Unfortunately for him, Grant Shapps is indelibly associated for me with an ex-girlfriend. Being a resident of Welwyn Garden City, and of stoutly left-wing views, she had conceived a burning distaste for her local MP. Personally, since Shapps and I share the honour of having grown up in Croxley Green, I have more time for the man – and especially so that he is now becoming a minor internet sensation.

Over the last few months, Shapps, the Transport Secretary, has begun to twin announcements from his department with a series of slightly bizarre YouTube video. One features him conversing with Michael Portillo on a station platform. Another has him meeting a Tik-Tok personality whilst discussing railway announcements. A third has him with Quentin Wilson, long ago of Top Gear, engaged in a Wild-West style shoot out with electric vehicle chargers in a Tesco car park.

Whilst these have a faint air of Alan Partridge at his most desperate, Shapps’ most recent entry tops all his previous efforts. Pictured in front of a green screen, he announces the Government’s new Great British Rail Sale through a series of costume changes. A warm coat for Edinburgh; shades and a crab for Cornwall; a rucksack for the Lake District. This culminates with the technology packing up, and Shapps informing us from a station platform that it is time to stop living virtually – and go and explore the UK by rail.

Again, I’m not sure if the minute-long sequence is a conscious callback to Wayne’s World or not. But I wouldn’t be surprised if we soon find Shapps in a car with Mike Myers, belting out ‘Bohemian Rhapsody’ whilst advertising a campaign to fill-in potholes. Certainly, this is a memorable way to get across the message that various ticket prices have been cut for the next two months. But before he starts mimicking Mr Mercury, there is a serious point to address about Shapps’ recent performances.

They are, frankly, vulgar. The production values are consciously cheesy, and Shapps’ delivery has the clipped and uncomfortable edge of a Dad trying to get down-wid-da-kidz. It is hardly becoming of a Cabinet minister to be making a goon of themselves on YouTube in order to flog cheap railway tickets. Would Peel, Disraeli, or Salisbury have been caught pratting around playing cowboys and Indians in a supermarket car park?
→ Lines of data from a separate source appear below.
(** An iteration of a task, by the event of the [System] it stands for. *)
Lemma service_step_simulates e v :
  system_ok (service_system v) → simulated_step v (sys_event_of e v) (service_step e v).
Proof.
  intros Hok. destruct e as [e|m|now| |u i|u i| |e|t]; cbn [service_step sys_event_of].
  - destruct (ingress_step_total e (sv_ingress v)) as (g & outs & Hrun & _).
    assert (Hin : simulated_step v [] (Ret (tt, set_ingress g v, SvIngress <$> outs))).
    { exists (set_ingress g v), (SvIngress <$> outs), [].
      split; [done|]. split; [done|]. intros t.
      rewrite task_outs_ingress, app_nil_r. by destruct t. }
    destruct e; try apply simulated_idle; by rewrite Hrun.
  - destruct (user_try_send_total m (sv_user v)) as (r & q & outs & Hrun). rewrite Hrun.
    exists (set_user q v), ((SvIngress <$> outs) ++ [SvUser r]), [].
    split; [done|]. split; [done|]. intros t. unfold task_outs.
    rewrite app_nil_r, omap_app. fold (task_outs (SvIngress <$> outs)).
    rewrite task_outs_ingress. by destruct t.
  - destruct (out_co v) eqn:Hout; [|apply simulated_idle].
    destruct (coordinator_select (co_inbox v)) as [[e i]| |] eqn:Hsel; try apply simulated_idle.
    unfold coordinator_select, co_inbox, job_port_rx, poll_recv in Hsel. cbn in Hsel.
    destruct (q_job_outcome (sv_core v)) as [|o rest] eqn:Hq; cbn in Hsel;
      [destruct (queued (sv_user v)) as [|m rest] eqn:Hu; cbn in Hsel;
       [destruct (queued (coordinator_tx (sv_ingress v))) as [|m rest] eqn:Ha; cbn in Hsel|]|];
      simplify_eq.
    + apply (simulated_sys_step (SyAutomated now m)); [done|]. intros s' souts Hs.
      eapply start_co_simulates; [|done|done]. rewrite <- Hs. unfold service_system. cbn. by rewrite ?Hq.
    + apply (simulated_sys_step (SyUser now m)); [done|]. intros s' souts Hs.
      eapply start_co_simulates; [|done|done]. rewrite <- Hs. unfold service_system. cbn. by rewrite ?Hq.
    + apply (simulated_sys_step (SyJobOutcome now)); [done|]. intros s' souts Hs.
      eapply start_co_simulates; [|done|done]. rewrite <- Hs. unfold service_system. cbn. by rewrite ?Hq.
  - destruct (out_wf v) eqn:Hout; [|apply simulated_idle].
    destruct (workflow_select (wf_inbox v)) as [[e i]| |] eqn:Hsel; try apply simulated_idle.
    unfold workflow_select, wf_inbox, publish_port_rx, snooze_port_rx, coordinator_port_rx, poll_recv in Hsel. cbn in Hsel.
    destruct (q_publish_outcome (sv_core v)) as [|o rest] eqn:Hp; cbn in Hsel;
      [destruct (q_snooze_outcome (sv_core v)) as [|r rest] eqn:Hr; cbn in Hsel;
       [destruct (q_job (sv_core v)) as [|j rest] eqn:Hj; cbn in Hsel|]|];
      simplify_eq.
    + apply (simulated_sys_step SyJob); [done|]. intros s' souts Hs.
      eapply start_wf_simulates; [|done|done]. rewrite <- Hs. unfold service_system. cbn. by rewrite Hj, Hp, Hr.
    + apply (simulated_sys_step SySnoozeOutcome); [done|]. intros s' souts Hs.
      eapply start_wf_simulates; [|done|done]. rewrite <- Hs. unfold service_system. cbn. by rewrite Hp, Hr.
    + apply (simulated_sys_step SyPublishOutcome); [done|]. intros s' souts Hs.
      eapply start_wf_simulates; [|done|done]. rewrite <- Hs. unfold service_system. cbn. by rewrite Hp.
  - unfold poll_recv. cbn [buffer snooze_effect_rx sender_alive].
    destruct (out_sz v) eqn:Hout, (q_snooze (sv_core v)) as [|inp rest] eqn:Hq;
      try apply simulated_idle.
    apply (simulated_sys_step (SySnooze u i)); [done|]. intros s' souts Hs.
    eapply start_sz_simulates; [|done|done]. rewrite <- Hs. unfold service_system. cbn. by rewrite Hq.
  - destruct (out_sz v) eqn:Hout; [|apply simulated_idle].
    apply (simulated_sys_step (SyTimer u i)); [done|]. intros s' souts Hs.
    by eapply start_sz_simulates.
  - unfold poll_recv. cbn [buffer publish_effect_rx sender_alive].
    destruct (out_pe v) eqn:Hout, (q_publish (sv_core v)) as [|req rest] eqn:Hq;
      try apply simulated_idle.
    apply (simulated_sys_step SyPublish); [done|]. intros s' souts Hs.
    eapply start_pe_simulates; [|done|done]. rewrite <- Hs. unfold service_system. cbn. by rewrite Hq.
  - destruct (out_pe v) eqn:Hout; [|apply simulated_idle].
    destruct e; try apply simulated_idle;
      (destruct (engine_ready _ _) eqn:Hready; [|apply simulated_idle]);
      (eapply (simulated_sys_step (SyAttempt _)); [done|]; intros s' souts Hs;
       eapply start_pe_simulates; [|done|done]; rewrite <- Hs; cbn [sys_step];
       cbn [service_system sys_pe]; by rewrite Hready).
  - apply send_step_simulates.
Qed.

Lemma task_outs_app o1 o2 : task_outs (o1 ++ o2) = task_outs o1 ++ task_outs o2.
Proof. apply omap_app. Qed.

Lemma outs_of_app t o1 o2 : outs_of t (o1 ++ o2) = outs_of t o1 ++ outs_of t o2.
Proof. apply filter_app. Qed.

Lemma service_run_simulates es v :
  system_ok (service_system v) →
  ∃ v' outs souts, service_run es v = Ret (tt, v', outs) ∧ simulates v v' outs (sys_events es v) souts.
Proof.
  revert v. induction es as [|e es IH]; intros v Hok.
  { exists v, [], []. split; [done|]. split; [done|]. intros t. by rewrite app_nil_r. }
  destruct (service_step_simulates e v Hok) as (v1 & o1 & so1 & Hstep & Hsim1 & Ht1).
  destruct (sys_run_ok (sys_event_of e v) _ Hok) as (s1 & so1' & Hsim1' & Hok1).
  rewrite Hsim1 in Hsim1'. injection Hsim1' as <- <-.
  destruct (IH v1 Hok1) as (v2 & o2 & so2 & Hrun & Hsim2 & Ht2).
  exists v2, (o1 ++ o2), (so1 ++ so2). split; [cbn; by rewrite Hstep, Hrun|].
  cbn [sys_events]. rewrite Hstep. split; [by eapply sys_run_app|].
  intros t. by rewrite task_outs_app, !outs_of_app, app_assoc, Ht1, <- !app_assoc, Ht2.
Qed.

Lemma sys_events_length es v : length (sys_events es v) ≤ length es.
Proof.
  revert v. induction es as [|e es IH]; intros v; cbn [sys_events]; [done|].
  assert (Hone : length (sys_event_of e v) ≤ 1).
  { destruct e; cbn [sys_event_of]; repeat case_match; cbn; lia. }
  rewrite length_app. destruct (service_step e v) as [[[[] v1] o1]|]; cbn; [specialize (IH v1)|]; lia.
Qed.

Lemma mpsc_channel_Ret buffer cap :
  mpsc_channel buffer = Ret cap → (0 ≤ buffer)%Z → cap = Z.to_nat buffer ∧ 0 < cap.
Proof.
  unfold mpsc_channel. destruct (Z.eqb_spec buffer 0); [done|]. destruct (_ <=? _)%Z; [|done].
  intros [= <-] ?. split; [done|lia].
Qed.

Lemma service_start_Ret queue_config hydrated v :
  service_start queue_config hydrated = Ret v →
  ∃ a u j p z, mpsc_channel (cfg_automated queue_config) = Ret a ∧
    mpsc_channel (cfg_user queue_config) = Ret u ∧ mpsc_channel (cfg_job queue_config) = Ret j ∧
    mpsc_channel (cfg_publish queue_config) = Ret p ∧
    mpsc_channel (cfg_snooze queue_config) = Ret z ∧
    v = mkService (mkCapacities j p z) (system_new hydrated) (ingress_new (mkBchan [] a true))
          (mkBchan [] u true) [] [] [] [].
Proof. unfold service_start. repeat case_match; intros [= <-]. by eexists _, _, _, _, _. Qed.
End refinement.

(** ** Theorems about the bounded service *)

Section theorems.
Context `{UnicodeTables} `{ProtoEnums} `{StatusJsonLaws} {M : Type} `{!RingMap M}.
Context {DQ DK : Type} `{Countable DK} `{!DelayQueue DQ DK} `{!DelayQueueLaws DQ DK} `{ChronoLaws}.
Implicit Types v : Service M DQ DK.

(** C7 The bounded service refines the service with unbounded queues: whatever the
    capacities it is started with, whatever the handles, the operators, the timers and
    the broker do, and in whatever order the tasks run, no task panics, and the run of
    [System] that its iterations are ends with the same task states, with the messages of
    every channel and of its sender's outbox in one queue, and with the same outputs of
    every task in the same order, up to those still in its outbox. *)
Theorem service_refines_system queue_config hydrated v0 es :
  service_start queue_config hydrated = Ret v0 →
  ∃ v outs souts,
    service_run es v0 = Ret (tt, v, outs) ∧ length (sys_events es v0) ≤ length es ∧
    sys_run (sys_events es v0) (system_new hydrated) = Ret (tt, service_system v, souts) ∧
    ∀ t, outs_of t souts = outs_of t (task_outs outs) ++ outbox t v.
Proof.
  intros (a & u & j & p & z & _ & _ & _ & _ & _ & ->)%service_start_Ret.
  destruct (service_run_simulates es (mkService (mkCapacities j p z) (system_new hydrated)
    (ingress_new (mkBchan [] a true)) (mkBchan [] u true) [] [] [] []))
    as (v & outs & souts & Hrun & Hsim & Ht); [apply system_new_ok|].
  exists v, outs, souts. split; [done|]. split; [apply sys_events_length|]. split; [exact Hsim|].
  intros t. rewrite <- Ht. by destruct t.
Qed.
End theorems.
Well, perhaps those Victorian titans wouldn’t have. But Shapps deserves more credit than derision for his online announcements. If Enoch Powell could be caught on a pogo stick as Minister for Health, and Edward Heath could be found on a skateboard as Leader of the Opposition, then a Tory statesman of Shapps’ stature can be allowed to hold a crab on the internet. Take it as the 21st century version of the eye-catching photo op.

Shapps is a businessman by trade. A few of his efforts have received their fair share of gentle mockery, including his use of the pseudonym Michael Green to flog customers a “get-rich-quick scheme” involving eBooks. In that sense, he reminds me of another great business personality with a flair for self-promotion – a certain Derek Trotter. If it is the Alan Partridge side of Shapps the comes through in the videos, all the better – a minister looking a prat is much more watchable than a minister being dull.

But like Del Boy, Shapps’ ministerial career has had its ups and downs, with resignations, demotions, and an occasionally turbulent time as the Party’s co-chair. Yet since becoming Transport Secretary in 2019, Shapps has been one of the Government’s quiet star performers. He has presided over the effective nationalisation of the Northern Trains franchise, the creation of Great British Railways, and the launch of the Integrated Rail Plan for northern England – and Covid travel restrictions.

In short, this amateur pilot has been a steady captain of his department through turbulent times without receiving too much attention. Even if it does involve him looking a bit silly online, it is appropriate that these videos have given him a brief and entertaining chance to enjoy the spotlight. As Peckham’s finest liked to put it – he who dares, wins.

And so I now fully expect Shapps to swap a train for a yellow Reliant Robin in his next video.